Spatial Clustering of Archaeological Sites

The Problem

Archaeological surveys record the locations of sites (settlements, hearths, burial mounds) as 2-D coordinates on a map.
Sites are rarely distributed uniformly: concentrations may represent settlements around a water source, nodes in a trade network, or ritual landscapes.
Spatial clustering groups sites by proximity without requiring the analyst to specify the number of groups in advance.
The approach here:
Generate a synthetic set of site locations in which clusters at known centers are surrounded by random background noise.
Divide the survey region into a regular grid and count sites per cell.
Mark cells whose count meets a density threshold as "hot."
Find connected components of hot cells using depth-first search (DFS) with 8-connectivity.
Assign each site the label of the component containing its cell.
Compute the centroid of each cluster.

Why does a grid-cell density approach label some sites as noise (label -1)?

Because noise sites are placed outside the survey region.: Wrong: all sites in the synthetic data lie within the region bounds; noise sites land in cells just like cluster sites do.
Because any site whose cell has fewer than HOT_THRESHOLD sites is treated as
background, not part of any cluster.: Correct: a cell below the threshold is not hot, so sites in that cell receive label -1 regardless of how close they are to a cluster cell.
Because the DFS algorithm cannot reach sites at the edge of the grid.: Wrong: the DFS visits all hot cells, including those on the grid boundary; edge position alone does not determine whether a cell is hot.
Because cluster sites always outnumber noise sites.: Wrong: in the synthetic data there are 20 noise points and 60 cluster sites, but the labelling depends on cell density, not overall counts.

Dividing the Region into a Grid

The survey region spans $[\text{region_min}, \text{region_max}]$ in both easting and northing.
Divide each axis into grid_size equal-width cells of width $w = (\text{region_max} - \text{region_min}) / \text{grid_size}$.
The cell index along one axis for a coordinate $v$ is:

$$\text{cell} = \left\lfloor \frac{v - \text{region_min}}{w} \right\rfloor$$

Sites exactly on the upper boundary would map to index grid_size; clip to grid_size - 1 to keep them inside the array.
Count the number of sites in each cell; the result is a 2D integer array of shape (grid_size, grid_size).

A survey region runs from 0 to 100 units.

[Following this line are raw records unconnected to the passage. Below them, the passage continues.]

(* ===== verification/PipelineSamples.v ===== *)
(** * A concrete pipeline for the witnesses

    The default registry on the sample platform, a quiet notifier and an
    empty event store, with the wall clock at noon. *)


From S2P Require Import Prelude.
From S2P Require Import Decimal.
From S2P Require Import Chrono.
From S2P Require Import Ids.
From S2P Require Import Domain.
From S2P Require Import Plan.
From S2P Require Import Account.
From S2P Require Import Violation.
From S2P Require Import Pack.
From S2P Require Import RuleApi.
#[local] Open Scope Z_scope.
From S2P Require Import Registry.
From S2P Require Import Decision.
From S2P Require Import State.
From S2P Require Import Pipeline.
From S2P Require Import Samples.

Module PipelineSamples.
Import Samples.

Definition ret_or {A} (d : A) (m : outcome A) : A := match m with Ret a => a | _ => d end.

Definition registry : RuleRegistry := ret_or RuleRegistry_empty RuleRegistry_with_default_rules.

Definition pl : Pipeline :=
  mkPipeline registry (fun _ => Ret tt) (fun _ _ => Ret []).

(** The surroundings at time [t]. *)
Definition env_at (t : Timestamp) : Env :=
  mkEnv t t t t t t t t t t (fun _ => mkFresh 5 t) 77.

(** One event from [a] at time [t]; [a] itself if it does not succeed. *)
Definition run (a : Account) (ev : PipelineEvent) (t : Timestamp) : Account :=
  match process 40 pl (env_at t) a ev with Ret res => pr_account res | _ => a end.

Definition quote_at (t : Timestamp) : Tick :=
  mkTick "EURUSD" (mkQuote (money 1) (money 1) t) None None None.

(** A purchase of two units, and the sale of one of them. *)
Definition entry : Trade := Trade_new 1 2 7 "EURUSD" Buy Entry (money 1) (money 2) (money 0) noon.
Definition partial_exit : Trade :=
  (Trade_new 3 4 7 "EURUSD" Sell Exit (money 2) (money 1) (money 0) noon)
    <| tr_exit_info := Some (mkTradeExit 77 (money 1) (money 1) (money 1) (money 2)) |>.

(** The account holding the purchased position. *)
Definition invested : Account := run account (PeTradeFilled entry) noon.

End PipelineSamples.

GRID_SIZE is 20, so each cell is 5 units wide. A site at easting 27.3 maps to which column index?

Identifying Concentration Cells

A cell with count >= HOT_THRESHOLD is called a "hot" cell; it represents a local concentration of sites.
Cells below the threshold are background: isolated or sparse finds that do not indicate a settlement pattern.
The Boolean mask of hot cells is straightforward:

Raising HOT_THRESHOLD requires denser concentrations before a cell qualifies, which can split a real cluster into fragments or eliminate it entirely.
Lowering HOT_THRESHOLD to 1 makes every occupied cell hot, merging isolated noise points into spurious clusters.

What happens to the number of detected clusters when GRID_SIZE is halved (from 20 to 10)?

The number of clusters always increases, because there are more cells to label.: Wrong: halving GRID_SIZE reduces the number of cells, not increases them; each coarser cell aggregates more sites.
Each cell covers four times the area and accumulates more sites, so cells are
more likely to meet HOT_THRESHOLD and previously separate clusters may merge.: Correct: coarser cells combine sites from a wider area; two formerly distinct concentration zones may land in the same or adjacent hot cells and merge into one connected component.
The number of clusters is unaffected because HOT_THRESHOLD does not change.: Wrong: cell size and threshold interact; the same threshold applied to cells of different sizes produces different hot-cell patterns.
Each cluster splits into more fragments because the cells are larger.: Wrong: larger cells aggregate more sites; the tendency is to merge clusters, not split them.

Finding Clusters with Depth-First Search

Two hot cells belong to the same cluster if they are connected through a chain of adjacent hot cells.
8-connectivity counts all eight neighbors (four cardinal, four diagonal), so clusters that touch only at corners are still merged.
The same iterative DFS used in the porous lesson labels connected components; here it assigns cluster IDs instead of testing for top-to-bottom percolation.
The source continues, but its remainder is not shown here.